For years, Oscar nominees have "shared" what they've done on their "big day"—the phrase preferred by two out of three simpering celebrity outlets. And I will recount those activities here for you to sigh and marvel over, to imagine what Sandra Bullock and George Clooney are up to this exact moment.

But the actual routine may surprise you, not so much for what does happen as what doesn't:

Much of what a nominee does on Oscar day depends on the format of the telecast itself. If the broadcast includes live song and dance numbers à la the year Chicago was big, then the involved nominees usually rehearse on Oscar morning. (Queen Latifah did that with Catherine Zeta-Jones, for example.) Presenters who are also nominees may also go over to the Kodak early to rehearse their patter.

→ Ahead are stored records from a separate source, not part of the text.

(** One file adds its definition, or its diagnostic, or nothing. *)
Lemma load_file_spec (h : Host) (dir : string)
    (definitions : list JsValue) (console : list string) (file : string) :
  load_file h dir (definitions, console) file
  = ((definitions ++ option_list (Spec.definition_of h dir file))%list,
     (console ++ option_list (Spec.diagnostic_of h dir file))%list).
Proof.
  unfold load_file, Spec.definition_of, Spec.diagnostic_of, Spec.is_tool_file.
  rewrite <- negb_orb.
  destruct (endsWith file ".yaml" || endsWith file ".yml"); cbn [negb].
  2:{ cbn [option_list]. now rewrite !List.app_nil_r. }
  destruct (readFileSync h (path_join h dir file)) as [content|msg];
    cbn [rbind option_list]; [|now rewrite List.app_nil_r].
  destruct (parseYaml h content) as [parsed|msg];
    cbn [rbind option_list]; [|now rewrite List.app_nil_r].
  pose proof (validateDefinition_spec parsed file) as H.
  destruct (validateDefinition parsed file) as [w|d].
  - destruct H as [-> _]. cbn [option_list]. now rewrite List.app_nil_r.
  - destruct H as [-> ->]. cbn [option_list]. now rewrite List.app_nil_r.
Qed.

Lemma load_files_spec (h : Host) (dir : string) (files : list string)
    (definitions : list JsValue) (console : list string) :
  fold_left (load_file h dir) files (definitions, console)
  = ((definitions ++ omap (Spec.definition_of h dir) files)%list,
     (console ++ omap (Spec.diagnostic_of h dir) files)%list).
Proof.
  revert definitions console.
  induction files as [|file files IH]; intros definitions console.
  - cbn. now rewrite !List.app_nil_r.
  - cbn [fold_left]. rewrite load_file_spec, IH.
    rewrite <- !List.app_assoc. cbn [omap list_omap].
    destruct (Spec.definition_of h dir file), (Spec.diagnostic_of h dir file);
      reflexivity.
Qed.

Lemma definition_of_valid (h : Host) (dir file : string) (d : JsValue) :
  Spec.definition_of h dir file = Some d -> Spec.passes_validation d = true.
Proof.
  unfold Spec.definition_of.
  destruct (Spec.is_tool_file file); [|discriminate].
  destruct (readFileSync h _) as [content|]; [|discriminate].
  destruct (parseYaml h content) as [parsed|]; [|discriminate].
  destruct (Spec.passes_validation parsed) eqn:E; [|discriminate].
  now intros [= <-].
Qed.

(** A tool file contributes a definition or a diagnostic, never both and
    never neither. *)
Lemma tool_file_outcome (h : Host) (dir file : string) :
  Spec.is_tool_file file = true ->
  match Spec.definition_of h dir file with
  | Some d => Spec.diagnostic_of h dir file = None
  | None => exists w, Spec.diagnostic_of h dir file = Some w
                      /\ includes w file = true
  end.
Proof.
  intros Htool. unfold Spec.definition_of, Spec.diagnostic_of. rewrite Htool.
  assert (Hfailed : forall msg,
    includes ("api-tools: failed to parse " +:+ file +:+ ": " +:+ msg) file = true).
  { intros msg. apply includes_app. }
  destruct (readFileSync h _) as [content|msg]; [|eauto].
  destruct (parseYaml h content) as [parsed|msg]; [|eauto].
  pose proof (validateDefinition_spec parsed file) as H.
  destruct (validateDefinition parsed file) as [w|d].
  - destruct H as [-> Hw]. exists w. split; [reflexivity|].
    now apply about_includes.
  - destruct H as [_ ->]. reflexivity.
Qed.

(** C8.  [loadToolDefinitions] returns, in directory order, exactly the
    trees of the [.yaml]/[.yml] files that can be read, parse and pass the
    field-by-field validation.  Every other such file is left out and makes
    the loader write one diagnostic naming it, without any effect on the
    other files.  When the [api-tools] subdirectory does not exist (or
    cannot be listed) the result is the empty list. *)
Theorem loader_returns_valid_definitions (h : Host) (agentDir : string) :
  let dir := path_join h agentDir "api-tools" in
  let loaded := (loadToolDefinitions h agentDir).1 in
  let console := (loadToolDefinitions h agentDir).2 in
  (existsSync h dir = false -> loaded = [] /\ console = [])
  /\ (forall msg, readdirSync h dir = Throw msg -> loaded = [] /\ console = [])
  /\ (forall files, existsSync h dir = true -> readdirSync h dir = Ok files ->
        loaded = omap (Spec.definition_of h dir) files
        /\ console = omap (Spec.diagnostic_of h dir) files
        /\ (forall d, In d loaded -> Spec.passes_validation d = true)
        /\ (forall file, In file files -> Spec.is_tool_file file = true ->
              match Spec.definition_of h dir file with
              | Some d => In d loaded /\ Spec.diagnostic_of h dir file = None
              | None =>
                  exists w, Spec.diagnostic_of h dir file = Some w
                            /\ In w console /\ includes w file = true
              end))
  /\ (forall def filename,
        validateDefinition def filename = inr def
        <-> Spec.passes_validation def = true).
Proof.
  intros dir loaded console.
  unfold loaded, console, loadToolDefinitions. fold dir.
  split; [|split; [|split]].
  - intros ->. now split.
  - intros msg ->. destruct (existsSync h dir); now split.
  - intros files -> ->. cbn [negb]. rewrite load_files_spec. cbn [fst snd app].
    assert (Hin_omap : forall {A} (f : string -> option A) file x,
              In file files -> f file = Some x -> In x (omap f files)).
    { intros A f file x Hin Hf. apply list_elem_of_In.
      apply list_elem_of_omap. exists file. split; [|exact Hf].
      now apply list_elem_of_In. }
    split; [reflexivity|]. split; [reflexivity|]. split.
    + intros d Hd. apply list_elem_of_In in Hd.
      apply list_elem_of_omap in Hd as (file & _ & Hfile).
      now apply definition_of_valid in Hfile.
    + intros file Hin Htool.
      pose proof (tool_file_outcome h dir file Htool) as H.
      destruct (Spec.definition_of h dir file) as [d|] eqn:Hd.
      * split; [|exact H]. now apply (Hin_omap _ _ file).
      * destruct H as (w & Hw & Hincl). exists w.
        split; [exact Hw|]. split; [|exact Hincl].
        now apply (Hin_omap _ _ file).
  - exact validateDefinition_accepts.
Qed.

End WithNumbers.

Import Reference.

Lemma loader_returns_valid_definitions_witness :
  existsSync sample_host "/agent/api-tools" = true
  /\ (loadToolDefinitions sample_host "/agent").1 = [test_tool_tree]
  /\ (loadToolDefinitions sample_host "/agent").2
     = [ "api-tools: bad.yaml has invalid name (must match /^[a-z][a-z0-9_]*$/)";
         "api-tools: failed to parse broken.yml: Implicit map keys need to be followed by map values" ]
  /\ (loadToolDefinitions sample_host "/missing").1 = [].
Proof.
  split; [reflexivity|].
  destruct (loader_returns_valid_definitions sample_host "/agent")
    as (_ & _ & Hfiles & _).
  destruct (Hfiles _ eq_refl eq_refl) as (Hloaded & Hconsole & _).
  split; [|split].
  - etransitivity; [exact Hloaded|]. vm_compute. reflexivity.
  - etransitivity; [exact Hconsole|]. vm_compute. reflexivity.
  - exact (proj1 (proj1 (loader_returns_valid_definitions sample_host "/missing")
                    eq_refl)).
Defined.

End LoaderProperties.

(** ** template-engine.ts: further properties of [interpolateString] *)

Module TemplateMore.
Import Js TemplateEngine TemplateScan StringFacts TemplateFacts.

Lemma match_here_two_braces (s : string) (m : Match) :
  match_here s = Some m -> startsWith s "{{" = true.
Proof.
  intros H. apply match_here_inv in H as [-> _].
  change (m_text m +:+ m_rest m)
    with ("{{" +:+ ((m_scope m +:+ "." +:+ m_key m +:+ "}}") +:+ m_rest m)).
  apply startsWith_app.
Qed.

Section Scan.
Variable callback : string -> string -> string -> Result string.

Lemma replace_without_braces (s : string) :
  includes s "{{" = false -> replace callback s = Ok s.
Proof.
  induction s as [|c s IH]; intros H; [reflexivity|].
  cbn [includes] in H. apply orb_false_elim in H as [Hstart Hrest].
  rewrite replace_eq.
  destruct (match_here (String c s)) as [m|] eqn:E.
  - apply match_here_two_braces in E. congruence.
  - now rewrite (IH Hrest).
Qed.

(** The scan of [replace] succeeds when the callback succeeds on every
    match it visits. *)
Lemma replace_from_succeeds (fuel : nat) (s : string) :
  Forall (fun m => exists v, callback (m_text m) (m_scope m) (m_key m) = Ok v)
    (matches_from fuel s) ->
  exists out, replace_from callback fuel s = Ok out.
Proof.
  revert s; induction fuel as [|fuel IH]; intros s H; simpl in *; [eauto|].
  destruct (match_here s) as [m|].
  - inversion H as [|m' ms [v Hv] Hrest]; subst.
    rewrite Hv. destruct (IH _ Hrest) as [out ->]. simpl. eauto.
  - destruct s as [|c s]; [eauto|].
    destruct (IH _ H) as [out ->]. simpl. eauto.
Qed.

(** Conversely, when the scan succeeds the callback succeeded on every
    match. *)
Lemma replace_from_succeeded (fuel : nat) (s out : string) :
  replace_from callback fuel s = Ok out ->
  Forall (fun m => exists v, callback (m_text m) (m_scope m) (m_key m) = Ok v)
    (matches_from fuel s).
Proof.
  revert s out; induction fuel as [|fuel IH]; intros s out H; simpl in *;
    [constructor|].
  destruct (match_here s) as [m|].
  - destruct (callback (m_text m) (m_scope m) (m_key m)) as [v|e] eqn:Hcb;
      simpl in H; [|discriminate].
    destruct (replace_from callback fuel (m_rest m)) as [out'|e] eqn:Hrest;
      simpl in H; [|discriminate].
    constructor; [eauto | now apply (IH _ out')].
  - destruct s as [|c s]; [constructor|].
    destruct (replace_from callback fuel s) as [out'|e] eqn:Hrest;
      simpl in H; [|discriminate].
    now apply (IH _ out').
Qed.

(** When it throws, the error is the one the callback threw on one of the
    matches. *)
Lemma replace_from_throws (fuel : nat) (s msg : string) :
  replace_from callback fuel s = Throw msg ->
  exists m, In m (matches_from fuel s)
            /\ callback (m_text m) (m_scope m) (m_key m) = Throw msg.
Proof.
  revert s; induction fuel as [|fuel IH]; intros s H; simpl in *; [discriminate|].
  destruct (match_here s) as [m|].
  - destruct (callback (m_text m) (m_scope m) (m_key m)) as [v|e] eqn:Hcb;
      simpl in H.
    + destruct (replace_from callback fuel (m_rest m)) as [out|e] eqn:Hrest;
        simpl in H; [discriminate|].
      injection H as ->. destruct (IH _ Hrest) as (m' & Hin & Hm').
      exists m'. split; [now right | exact Hm'].
    + injection H as ->. exists m. split; [now left | exact Hcb].
  - destruct s as [|c s]; [discriminate|].
    destruct (replace_from callback fuel s) as [out|e] eqn:Hrest;
      simpl in H; [discriminate|].
    injection H as ->. now apply IH.
Qed.

End Scan.

(** A callback that succeeds wherever another one does gives the same
    output wherever the other one gives one. *)
Lemma replace_from_extends
    (cb1 cb2 : string -> string -> string -> Result string)
    (fuel : nat) (s out : string) :
  (forall a b c v, cb1 a b c = Ok v -> cb2 a b c = Ok v) ->
  replace_from cb1 fuel s = Ok out -> replace_from cb2 fuel s = Ok out.
Proof.
  intros Hext. revert s out.
  induction fuel as [|fuel IH]; intros s out H; simpl in *; [exact H|].
  destruct (match_here s) as [m|].
  - destruct (cb1 (m_text m) (m_scope m) (m_key m)) as [v|e] eqn:Hcb;
      simpl in H; [|discriminate].
    rewrite (Hext _ _ _ _ Hcb). simpl.
    destruct (replace_from cb1 fuel (m_rest m)) as [out'|e] eqn:Hrest;
      simpl in H; [|discriminate].
    now rewrite (IH _ _ Hrest).
  - destruct s as [|c s]; [exact H|].
    destruct (replace_from cb1 fuel s) as [out'|e] eqn:Hrest;
      simpl in H; [|discriminate].
    now rewrite (IH _ _ Hrest).
Qed.

(** Every match visited by the scan is a piece of the text. *)
Lemma matches_from_occur (fuel : nat) (s : string) (m : Match) :
  In m (matches_from fuel s) ->
  In (m_scope m) TEMPLATE_SCOPES /\ is_identifier (m_key m) = true
  /\ exists pre, s = pre +:+ m_text m +:+ m_rest m.
Proof.
  revert s; induction fuel as [|fuel IH]; intros s H; simpl in H; [destruct H|].
  destruct (match_here s) as [m0|] eqn:E.
  - apply match_here_inv in E as (Es & Hscope & Hkey).
    destruct H as [<-|H].
    + split; [exact Hscope|]. split; [exact Hkey|]. exists "". exact Es.
    + destruct (IH _ H) as (Hs & Hk & pre & Hpre).
      split; [exact Hs|]. split; [exact Hk|].
      exists (m_text m0 +:+ pre). rewrite Es, Hpre. now rewrite app_assoc.
  - destruct s as [|c s]; [destruct H|].
    destruct (IH _ H) as (Hs & Hk & pre & Hpre).
    split; [exact Hs|]. split; [exact Hk|].
    exists (String c pre). now rewrite Hpre.
Qed.

Section WithNumbers.
Context {N : JsNumber}.

(** Induction on values, with the elements of arrays and the property
    values of objects as smaller values. *)
Lemma JsValue_nested_ind (P : JsValue -> Prop) :
  P JUndefined -> P JNull -> (forall b, P (JBool b)) -> (forall n, P (JNum n)) ->
  (forall s, P (JStr s)) ->
  (forall xs, Forall P xs -> P (JArr xs)) ->
  (forall ps, Forall (fun kv => P kv.2) ps -> P (JObj ps)) ->
  forall v, P v.
Proof.
  intros Hu Hn Hb Hnum Hs Harr Hobj.
  fix IH 1. intros [ | |b|n|s|xs|ps].
  - exact Hu.
  - exact Hn.
  - apply Hb.
  - apply Hnum.
  - apply Hs.
  - apply Harr. revert xs. fix IHxs 1. intros [|x xs]; constructor.
    + apply IH.
    + apply IHxs.
  - apply Hobj. revert ps. fix IHps 1. intros [|[k x] ps]; constructor.
    + apply IH.
    + apply IHps.
Qed.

There may also be the obligatory interview, but other than that, believe it or not, it's largely all about lollygagging and beauty treatments for most of Oscar morning.

Most haircuts, Botox appointments and hair coloring happens about a week before the Oscars, so that's usually all taken care of by Academy Sunday.

Some actors are infamous for waiting until the last minute to choose a gown—Julianne Moore once switched outfits three hours before the ceremony—but fittings for potential dresses will have taken place days ago. Manicures sometimes take place the day of the event, but getting the nails done a day or two in advance is also common.

On Oscar morning, a facialist may swing by a nominee's hotel room or house, or the nominee may indulge in a swim in the pool or a massage instead. Some Academy darlings even go to church; on the day he won his Oscar for Bowling for Columbine, Michael Moore attended morning Mass with his wife.

If there are no rehearsals, interviews or the like scheduled, a nominee can wake up as late as 11 a.m. or so and still be in fine shape for the ceremony.

"It usually takes about two, two and a half hours" for a female nominee to go through pre-Oscar hair and makeup, says Tresemme celebrity stylist Mara Roszak, who is doing Avatar star Zoe Saldana's hair on Sunday.

It's the very last thing most nominees do, Roszak tells me, and there usually isn't a much else going on at that time.

"It's really, at that point, about not doing too many other things," Roszak explains. "The client usually sees that time to sort of relax; it's the calm before the storm."

The star must usually be in the limo and on the way to the Kodak by around 3:30 p.m., though, the bigger the star, the later they can arrive, of course.